▶ **INSTRUCTIONS FOR THE TASK**: Write out, without any change, the lines in the material below that run from the line with "- intros _ o _. destruct" through the line with "unfold table_grid. elements.", both included.

▶ **EXTRACTED DATA**:
Lemma find_table_tab_unique tabs id t :
  NoDup (tab_ids tabs) → TTable t ∈ tabs → tt_id t = id → find_table_tab tabs id = Some t.
Proof.
  intros Hnd Hin Hid. destruct (find_table_tab tabs id) as [t'|] eqn:E.
  - apply find_table_tab_Some in E as [Hin' Hid'].
    apply list_elem_of_lookup in Hin as [i Hi]. apply list_elem_of_lookup in Hin' as [j Hj].
    assert (i = j) as ->; [|by simplify_eq].
    eapply NoDup_lookup; [exact Hnd| |]; unfold tab_ids; rewrite list_lookup_fmap, ?Hi, ?Hj; cbn; by rewrite ?Hid, ?Hid'.
  - by destruct (find_table_tab_None _ _ E t Hin).
Qed.

(** ** Properties *)

(** Tab identifiers separate: tabs of different kinds never share one, and two
    tables do only when catalog, schema and name agree, provided catalogs and schemas
    hold no slash. *)
Theorem tab_id_separates t t' :
  wf_tab t → wf_tab t' → tab_id t = tab_id t' →
  tab_kind t = tab_kind t'
  ∧ match t, t' with
    | TTable a, TTable b =>
        let part f (x : TableTab) := default [] (f (tt_table x)) in
        47%N ∉ part o_catalog a → 47%N ∉ part o_catalog b →
        47%N ∉ part o_schema a → 47%N ∉ part o_schema b →
        part o_catalog a = part o_catalog b ∧ part o_schema a = part o_schema b
        ∧ o_name (tt_table a) = o_name (tt_table b)
    | TRedisKey a, TRedisKey b => rt_key a = rt_key b
    | _, _ => True
    end.
Proof.
  intros Hw Hw' E. split; [by apply wf_tab_kind|].
  destruct t as [a| | |a| |], t' as [b| | |b| |]; try done; cbn in *.
  - intros Hca Hcb Hsa Hsb. rewrite Hw, Hw' in E. injection E as E.
    apply cut_unique in E as [-> E]; [|done..]. by apply cut_unique in E as [-> ->].
  - rewrite Hw, Hw' in E. by injection E.
Qed.

Lemma tab_id_separates_witness :
  tab_kind (TRedisKey (createRedisKeyTab "a"%js)) = tab_kind (TRedisKey (createRedisKeyTab "a"%js)) ∧ "a"%js = "a"%js.
Proof.
  exact (tab_id_separates (TRedisKey (createRedisKeyTab "a"%js)) (TRedisKey (createRedisKeyTab "a"%js))
           eq_refl eq_refl eq_refl).
Defined.

(** Without that condition two different tables share a tab. *)
Example tab_id_collision :
  tableIdFor (Some "a/b"%js) "c"%js = tableIdFor (Some "a"%js) "b/c"%js.
Proof. reflexivity. Qed.

(** Replacing the tab of a reload by its snapshot. *)
Lemma reload_replaced id driver options base nextTabs :
  TTable base ∈ nextTabs → tt_id base = id → NoDup (tab_ids nextTabs) → (∀ t, t ∈ nextTabs → wf_tab t) →
  let snapshot := reload_snapshot base driver (ro_overrides options) (ro_resetDraft options) in
  let tabs := set_tab id (TTable snapshot) nextTabs in
  NoDup (tab_ids tabs) ∧ (∀ t, t ∈ tabs → wf_tab t) ∧ find_table_tab tabs id = Some snapshot
  ∧ tab_ids tabs = tab_ids nextTabs ∧ (∀ t, t ∈ nextTabs → tab_id t ≠ id → t ∈ tabs)
  ∧ tt_status snapshot = Running
  ∧ (∀ r, tt_result snapshot = Some r → r_rows r = Some [])
  ∧ tt_sql snapshot = buildTableSelectSQL (tt_table snapshot) driver
        (MkOptions (Some (tt_filterRules snapshot)) (tt_sort snapshot)
           (Some (tt_page snapshot)) (Some (tt_pageSize snapshot))).
Proof.
  intros Hin Hb Hnd Hwf snapshot tabs.
  assert (Hids : tab_ids tabs = tab_ids nextTabs) by by apply set_tab_ids.
  assert (Hmem : ∀ t, t ∈ nextTabs → (if bool_decide (tab_id t = id) then TTable snapshot else t) ∈ tabs).
  { intros t Ht. apply list_elem_of_fmap. by exists t. }
  split_and!; try done.
  - by rewrite Hids.
  - intros t (t0 & -> & Ht0)%list_elem_of_fmap. case_bool_decide; [|by apply Hwf].
    by apply wf_snapshot, Hwf.
  - apply find_table_tab_unique; [by rewrite Hids| |done].
    specialize (Hmem _ Hin). cbn in Hmem. by rewrite bool_decide_eq_true_2 in Hmem.
  - intros t Ht Hne. specialize (Hmem t Ht). by rewrite bool_decide_eq_false_2 in Hmem.
  - unfold snapshot, reload_snapshot. cbn. destruct (tt_result base) as [r|]; [|done].
    case_bool_decide; [|done]. by intros ? [= <-].
Qed.

(** Preparing a reload.  It fails exactly when the tab is missing and no table is
    given.  Otherwise, on well-formed tabs with distinct identifiers, the tab is there
    afterwards (appended if it was missing), holds the snapshot, is running with no rows
    and with the SELECT of its own page, sort and filters, and every other tab is as it
    was. *)
Theorem reload_spec current id driver options :
  NoDup (tab_ids current) → (∀ t, t ∈ current → wf_tab t) →
  (∀ table, ro_table options = Some table → id = tableTabId table) →
  match prepareTableTabReload current id driver options with
  | None => find_table_tab current id = None ∧ ro_table options = None
  | Some (tabs, snapshot) =>
      NoDup (tab_ids tabs) ∧ (∀ t, t ∈ tabs → wf_tab t)
      ∧ find_table_tab tabs id = Some snapshot
      ∧ tab_ids tabs = tab_ids current ++ (if bool_decide (id ∈ tab_ids current) then [] else [id])
      ∧ (∀ t, t ∈ current → tab_id t ≠ id → t ∈ tabs)
      ∧ tt_status snapshot = Running
      ∧ (∀ r, tt_result snapshot = Some r → r_rows r = Some [])
      ∧ tt_sql snapshot = buildTableSelectSQL (tt_table snapshot) driver
          (MkOptions (Some (tt_filterRules snapshot)) (tt_sort snapshot)
             (Some (tt_page snapshot)) (Some (tt_pageSize snapshot)))
  end.
Proof.
  intros Hnd Hwf Hid.
  unfold prepareTableTabReload. destruct (find_table_tab current id) as [base|] eqn:Ef.
  - apply find_table_tab_Some in Ef as [Hin Hb].
    assert (id ∈ tab_ids current) as Hmem by (apply list_elem_of_fmap; by exists (TTable base)).
    rewrite (bool_decide_eq_true_2 _ Hmem), app_nil_r. by apply reload_replaced.
  - destruct (ro_table options) as [table|]; [|done]. specialize (Hid table eq_refl) as ->.
    assert (tableTabId table ∉ tab_ids current) as Hmem.
    { intros (t & Et & Ht)%list_elem_of_fmap.
      assert (tab_kind t = 0) as Hk.
      { symmetry. eapply (wf_tab_kind (TTable (createTableTab table driver))); [done|by apply Hwf|done]. }
      destruct t as [t| | | | |]; try done. by destruct (find_table_tab_None _ _ Ef t Ht). }
    rewrite (bool_decide_eq_false_2 _ Hmem).
    assert (Hids : tab_ids (current ++ [TTable (createTableTab table driver)]) = tab_ids current ++ [tableTabId table])
      by (unfold tab_ids; by rewrite fmap_app).
    destruct (reload_replaced (tableTabId table) driver options (createTableTab table driver) (current ++ [TTable (createTableTab table driver)]))
      as (H1 & H2 & H3 & H4 & H5 & H6).
    + apply elem_of_app. right. by left.
    + done.
    + rewrite Hids. by apply NoDup_app_singleton.
    + intros t [Ht| ->%list_elem_of_singleton]%elem_of_app; [by apply Hwf|done].
    + split_and!; try done; [by rewrite H4, Hids|]. intros t Ht. apply H5. apply elem_of_app. by left.
Qed.

Lemma reload_spec_witness :
  match prepareTableTabReload [] (tableIdFor (Some "public"%js) "channel"%js) PostgreSQL
          (MkReload (Some (tableObject (Some "public"%js) "channel"%js)) no_overrides true) with
  | None => False
  | Some (tabs, snapshot) =>
      tab_ids tabs = [tableIdFor (Some "public"%js) "channel"%js] ∧ tt_status snapshot = Running
  end.
Proof.
  pose proof (reload_spec [] (tableIdFor (Some "public"%js) "channel"%js) PostgreSQL
    (MkReload (Some (tableObject (Some "public"%js) "channel"%js)) no_overrides true)) as Hs.
  cbv zeta in Hs. specialize (Hs (NoDup_nil_2 (A := jstr))).
  destruct Hs as (_ & _ & _ & Hids & _ & Hst & _).
  - by intros t ?%elem_of_nil.
  - by intros table [= <-].
  - split; [exact Hids | exact Hst].
Defined.
(* ===== verification/TableGridProps.v ===== *)
(** * What the table view lets one do *)
From S2P Require Import Prelude JsString JsNumber JsValue Api TableQuery TableMutations TableView Id Tabs FilterBuilder Controls ControlViews View Elements TableGrid.

Section edits.
Context `{Unicode, IdSupply}.
#[local] Abbreviation state := (TableView.View * Grid)%type.

(** What an event does to the draft, the selection and the state of the view.  Requests and
    what the parent loads are not among it. *)
Definition perform (e : TableEvent) (x : state) : option state :=
  let '(v, g) := x in
  match e with
  | SetHeaderMenu c => Some (v, setHeaderMenu c g)
  | SetEditingCell c => Some (v, setEditingCell c g)
  | ToggleDense => Some (v, setDense negb g)
  | ToggleColumns => Some (v, setShowColumns negb g)
  | ToggleColumn name => Some (v, setHiddenColumns (toggle_hidden name) g)
  | CommitCell r c text => (λ v, (v, g)) <$> updateCell v r c text
  | AddRow => Some (addRow v, g)
  | DeleteRow => Some (deleteSelectedRow v, g)
  | SelectRow r => Some (set_selected (Some r) v, g)
  | Discard => Some (set_selected None (set_draft None v), g)
  | _ => Some x
  end.
Definition perform_all (es : list TableEvent) (x : state) : option state := foldl (λ x e, x ≫= perform e) (Some x) es.

Definition grid_next (x y : state) : Prop := ∃ fm b es, offers (TableView x.1 fm x.2 b) es ∧ perform_all es x = Some y.

(** A table without a key has no draft, and no cell of it is edited. *)
Definition grid_ok (x : state) : Prop :=
  wf_view x.1 ∧ (editable x.1 = false → v_draft x.1 = None ∧ editingCell x.2 = None).

(** When an event may happen. *)
Definition enabled (v : TableView.View) (fm : Frame) (g : Grid) (b : Builder) (e : TableEvent) : Prop :=
  match e with
  | CommitCell r c _ =>
      editingCell g = Some (r, c) ∧ r < length (displayRows v)
      ∧ ∃ column, v_columns v !! c = Some column ∧ col_name column ∉ hiddenColumns g
  | SetEditingCell (Some (r, c)) =>
      editable v = true ∧ r < length (displayRows v) ∧ ∃ column, v_columns v !! c = Some column ∧ col_name column ∉ hiddenColumns g
  | AddRow => editable v = true
  | DeleteRow => editable v = true ∧ is_Some (v_selectedRow v)
  | Apply => editable v = true ∧ dirty v = true
  | Discard => dirty v = true
  | SelectRow r => r < length (displayRows v)
  | PatchRule id _ | ToggleJoin id => id ∈ fr_id <$> draft b
  | RemoveRule id => id ∈ fr_id <$> draft b ∧ 1 < length (draft b)
  | PageChange p =>
      fm_status fm ≠ Running ∧ num_le (fm_pageSize fm) (num 0) = false
      ∧ ∀ z, fm_page fm = num z → (1 <= z < max_safe)%Z → num_le (num 1) p = true
  | PageSizeChange _ | Refresh => fm_status fm ≠ Running
  | Stop => fm_status fm = Running
  | Export => v_rows v ≠ []
  | _ => True
  end.

Lemma update_total v r c text old column :
  displayRows v !! r = Some old → v_columns v !! c = Some column → is_Some (updateCell v r c text).
Proof.
  intros Hr Hc. unfold updateCell. rewrite Hr, Hc. cbn [mbind option_bind].
  apply display_lookup in Hr as [(i & row & Hi & Hrow & -> & Hnew & Hsrc)|(nr & _ & _ & -> & Hnew)]; rewrite Hnew; [|done].
  rewrite Hsrc, Hrow. cbn [mbind option_bind]. destruct (valuesEqual _ _); [|done]. by destruct (editedRows _ !! i).
Qed.
Lemma page_typed_positive text : num_le (num 1) (page_typed text) = true.
Proof.
  unfold page_typed. set (n := if num_truthy _ then _ else _).
  assert (Hn : n ≠ NaN) by (unfold n; destruct (to_number text); cbn; try done; by case_match).
  unfold num_max, num_le. destruct (num_compare (num 1) n) as [[]|] eqn:E; [done|by rewrite E|done|].
  by destruct n.
Qed.

Lemma visible_column v g i column : (i, column) ∈ visibleColumns v g →
  v_columns v !! i = Some column ∧ col_name column ∉ hiddenColumns g.
Proof.
  intros [Hin Hh]%elem_of_filterb. split; [by apply elem_of_imap_pair in Hin|]. by bool_to_prop.
Qed.

(** Everything that is offered is enabled. *)
Section offered.
Context (v : TableView.View) (fm : Frame) (g : Grid) (b : Builder).

(** The callbacks after the first need nothing. *)
Definition harmless (e : TableEvent) : bool :=
  match e with SetEditingCell None | SetHeaderMenu _ | FiltersClear => true | _ => false end.
Definition may_happen (es : list TableEvent) : Prop := Forall (enabled v fm g b) es ∧ forallb harmless (tail es) = true.
Lemma one e : enabled v fm g b e → may_happen [e].
Proof. intros He. split; [by apply Forall_singleton|done]. Qed.
#[local] Abbreviation all_enabled := (every may_happen).

Lemma toolbar_enabled : all_enabled (table_toolbar v fm g).
Proof.
  unfold table_toolbar. elements. split_and!; try done; try (intros _; by apply one).
  - destruct (showColumns g); elements; [|done]. intros c _. unfold column_toggle. elements. intros _. by apply one.
  - intros Hr. apply one. cbn. by bool_to_prop.
Qed.
Lemma filter_enabled : all_enabled (TableFilterBuilder (v_columns v) b).
Proof.
  unfold TableFilterBuilder. elements. split_and!; try done; try (intros _; split; [by repeat constructor|done]).
  apply every_imap. intros i rule Hi. assert (Hid : fr_id rule ∈ fr_id <$> draft b) by (eapply list_elem_of_fmap_2, list_elem_of_lookup_2; done).
  unfold filter_row. elements. split_and!; try done.
  - intros _. by apply one.
  - intros _ o _. by apply one.
  - intros _ o _. destruct (operator_value o.1); [by apply one|done].
  - destruct (needsValue rule); elements; [|done]. intros _ x. by apply one.
  - destruct (_ <? _)%nat; elements; [|done]. intros _. by apply one.
  - intros Hl%Nat.leb_gt. by apply one.
Qed.
Lemma grid_enabled : all_enabled (table_grid v fm g).
Proof.
  unfold table_grid. elements. split_and!; try done.
  - intros [i c] _. unfold header_cell. elements. split_and!; try done. by apply one.
  - apply every_imap. intros r item Hr%lookup_lt_Some. unfold body_row. elements. split_and!; [by apply one|done|].
    intros [i column] Hc. apply visible_column in Hc as [Hc Hh]. unfold body_cell. elements. split_and!; [| |done].
    + destruct (editable v) eqn:He; [|done]. apply one. cbn. split_and!; [done..|by exists column].
    + case_bool_decide as Hed; [|done]. unfold cell_editor. elements. split; [by apply one|].
      intros _ text. split; [|done]. repeat constructor; [done..|by exists column].
Qed.
Lemma tools_enabled : all_enabled (row_tools v fm).
Proof.
  unfold row_tools, running. elements. split_and!; try done; intros Hd; apply one; cbn; bool_to_prop; try tauto.
  split; [done|]. by apply not_eq_None_Some.
Qed.
Lemma pagination_enabled : all_enabled (pagination v fm).
Proof.
  unfold pagination, no_earlier, running. elements.
  split_and!; try done; [intros Hd|intros Hd|intros Hd text|intros Hd|intros Hd o _]; apply one; cbn;
    repeat (apply orb_false_iff in Hd as [Hd ?]); bool_to_prop; try done; split_and!; try done; intros z Hz Hb.
  - rewrite Hz, num_le_int in *. rewrite sub_safe by (done || unfold max_safe in *; lia). rewrite num_le_int. lia.
  - apply page_typed_positive.
  - rewrite Hz, add_safe by (unfold max_safe in *; lia). rewrite num_le_int. lia.
Qed.
Lemma offered_enabled : all_enabled (TableView v fm g b).
Proof.
  unfold TableView. elements. split_and!; try done.
  - apply toolbar_enabled.
  - intros _. apply filter_enabled.
  - apply grid_enabled.
  - apply tools_enabled.
  - apply pagination_enabled.
  - intros _. apply every_menu; [by apply one|]. intros item a answer Hin _.
    unfold headerMenuItems in Hin. destruct (headerMenu g); [|by apply not_elem_of_nil in Hin].
    rewrite !elem_of_cons, elem_of_nil in Hin. destruct_or! Hin; try done; injection Hin as -> ->; (split; [by repeat constructor|done]).
Qed.
End offered.

(** A table without a key has no draft, and no cell of it is edited. *)
Lemma perform_ok v g fm b e : grid_ok (v, g) → enabled v fm g b e →
  ∃ y, perform e (v, g) = Some y ∧ grid_ok y ∧ editable y.1 = editable v ∧ v_columns y.1 = v_columns v ∧ v_rows y.1 = v_rows v.
Proof.
  intros [Hwf He] Hen. cbn in Hwf, He.
  assert (Hsame : ∀ v' g', view_step v v' ∨ v' = v → (editable v = false → v_draft v' = None ∧ editingCell g' = None) →
    grid_ok (v', g') ∧ editable v' = editable v ∧ v_columns v' = v_columns v ∧ v_rows v' = v_rows v).
  { intros v' g' [Hs| ->] Hn; [|done]. destruct (step_frame _ _ Hs) as (E1 & E2 & E3).
    assert (Ee : editable v' = editable v) by (unfold editable; by rewrite E1, E3).
    split_and!; [split; [by eapply wf_step|]|done..]. cbn. by rewrite Ee. }
  destruct e; cbn in *; try (eexists; split; [reflexivity|]; apply Hsame; [by right|]; cbn; tauto).
  - eexists. split; [reflexivity|]. apply Hsame; [by right|]. intros Hn. cbn. destruct cell as [[r c]|]; [|split; [by apply He|done]].
    destruct Hen as [Hy _]. congruence.
  - destruct Hen as (Hcell & [old Hr]%lookup_lt_is_Some & c & Hc & _). destruct (update_total v row column text old c Hr Hc) as [v' Hv].
    rewrite Hv. eexists. split; [reflexivity|]. apply Hsame; [left; by eapply step_edit|]. intros Hn. destruct (He Hn). congruence.
  - eexists. split; [reflexivity|]. apply Hsame; [left; apply step_add|]. congruence.
  - eexists. split; [reflexivity|]. apply Hsame; [left; apply step_delete|]. destruct Hen. congruence.
  - eexists. split; [reflexivity|]. apply Hsame; [left; apply step_select|]. exact He.
  - eexists. split; [reflexivity|]. apply Hsame; [left; apply step_discard|]. intros Hn. split; [done|]. by apply He.
Qed.

Lemma harmless_enabled v fm g b e : harmless e = true → enabled v fm g b e.
Proof. by destruct e as [| [[]|] | | | | | | | | | | | | | | | | | | | | | | |]. Qed.
Lemma harmless_ok es x : forallb harmless es = true → grid_ok x →
  ∃ y, perform_all es x = Some y ∧ grid_ok y ∧ editable y.1 = editable x.1 ∧ v_columns y.1 = v_columns x.1 ∧ v_rows y.1 = v_rows x.1.
Proof.
  unfold perform_all. revert x. induction es as [|e es IH]; intros [v g]; [by exists (v, g)|]. cbn [forallb foldl].
  intros [Hh Hes]%andb_true_iff Hx.
  destruct (perform_ok v g (MkFrame [] Idle [] (num 1) (num 1) [] None false false) (MkBuilder [] [] 0) e Hx) as (y & Hy & Hok & E1 & E2 & E3);
    [by apply harmless_enabled|].
  cbn [mbind option_bind]. rewrite Hy. destruct (IH y Hes Hok) as (z & Hz & Hzok & F1 & F2 & F3). exists z. cbn [fst] in *. split_and!; [done|done|congruence..].
Qed.
Lemma events_ok es fm b x : grid_ok x → may_happen x.1 fm x.2 b es →
  ∃ y, perform_all es x = Some y ∧ grid_ok y ∧ editable y.1 = editable x.1 ∧ v_columns y.1 = v_columns x.1 ∧ v_rows y.1 = v_rows x.1.
Proof.
  destruct x as [v g]. intros Hx [Hen Hh]. destruct es as [|e es]; [by exists (v, g)|]. cbn in Hen, Hh.
  apply Forall_cons in Hen as [He _]. destruct (perform_ok v g fm b e Hx He) as (y & Hy & Hok & E1 & E2 & E3).
  destruct (harmless_ok es y Hh Hok) as (z & Hz & Hzok & F1 & F2 & F3). exists z.
  unfold perform_all. cbn [foldl mbind option_bind]. rewrite Hy. cbn [fst] in *. split_and!; [done|done|congruence..].
Qed.

(** C4. The table view keeps to what its table allows.  Whatever sequence of its controls is
    used, on whatever page and with whatever filters, the draft stays well formed; what is
    offered then is possible: only cells that are displayed are edited, rows are added and
    deleted and a draft applied only in a table with a key, a page is asked for only while
    none is loading and is at least the first, and no callback throws; and the draft of a
    table without a key stays empty. *)
Theorem table_view_safe x y fm b es :
  grid_ok x → rtc grid_next x y → offers (TableView y.1 fm y.2 b) es →
  wf_view y.1 ∧ v_columns y.1 = v_columns x.1 ∧ v_rows y.1 = v_rows x.1
  ∧ (∀ e, e ∈ es → enabled y.1 fm y.2 b e) ∧ is_Some (perform_all es y)
  ∧ (editable x.1 = false → v_draft y.1 = None).
Proof.
  intros Hx Hr. assert (Hmay : ∀ v fm g b es, offers (TableView v fm g b) es → may_happen v fm g b es).
  { intros v fm' g b' es'. revert es'. apply every_offers, offered_enabled. }
  assert (Hy : grid_ok y ∧ editable y.1 = editable x.1 ∧ v_columns y.1 = v_columns x.1 ∧ v_rows y.1 = v_rows x.1).
  { induction Hr as [x|x z y (fm' & b' & es' & Hoff & Hp) _ IH]; [done|].
    destruct (events_ok es' fm' b' x Hx (Hmay _ _ _ _ _ Hoff)) as (z' & Hz & Hok & E1 & E2 & E3).
    assert (z' = z) as -> by congruence. rewrite <- E1, <- E2, <- E3. by apply IH. }
  destruct Hy as ((Hwf & Hro) & Ee & Ec & Er). intros Hoff. pose proof (Hmay _ _ _ _ _ Hoff) as Hm. split_and!; try done.
  - destruct Hm as [Hm _]. by apply Forall_forall.
  - destruct (events_ok es fm b y) as (z & Hz & _); [by split|done|by exists z].
  - rewrite <- Ee. intros Hn. by apply Hro.
Qed.
End edits.

(** ** A table *)

#[local] Existing Instances ascii_unicode counting_ids.

Definition demo_frame : Frame := MkFrame "SELECT 1"%js Idle [] (num 1) (num 200) [] None false false.
Definition no_rules : Builder := MkBuilder [] [] 0.

(** The rows and the key of the table; its first cell is edited. *)
Lemma table_view_safe_witness :
  let y := (demo_view, setEditingCell (Some (0, 1)) initial_grid) in
  is_Some (perform_all [CommitCell 0 1 "x"%js; SetEditingCell None] y).
Proof.
  intros y. assert (Hy : grid_ok y) by (split; [apply wf_empty|by vm_compute]).
  assert (Ho : offers (TableView y.1 demo_frame y.2 no_rules) [CommitCell 0 1 "x"%js; SetEditingCell None]).
  { apply fill_offered with (label := []) (x := "x"%js). by vm_compute. }
  by apply (table_view_safe y y demo_frame no_rules _ Hy (rtc_refl _ _) Ho).
Defined.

▶ **ANSWER TO THE PROBLEM**:
  - intros _ o _. destruct (operator_value o.1); [by apply one|done].
  - destruct (needsValue rule); elements; [|done]. intros _ x. by apply one.
  - destruct (_ <? _)%nat; elements; [|done]. intros _. by apply one.
  - intros Hl%Nat.leb_gt. by apply one.
Qed.
Lemma grid_enabled : all_enabled (table_grid v fm g).
Proof.
  unfold table_grid. elements. split_and!; try done.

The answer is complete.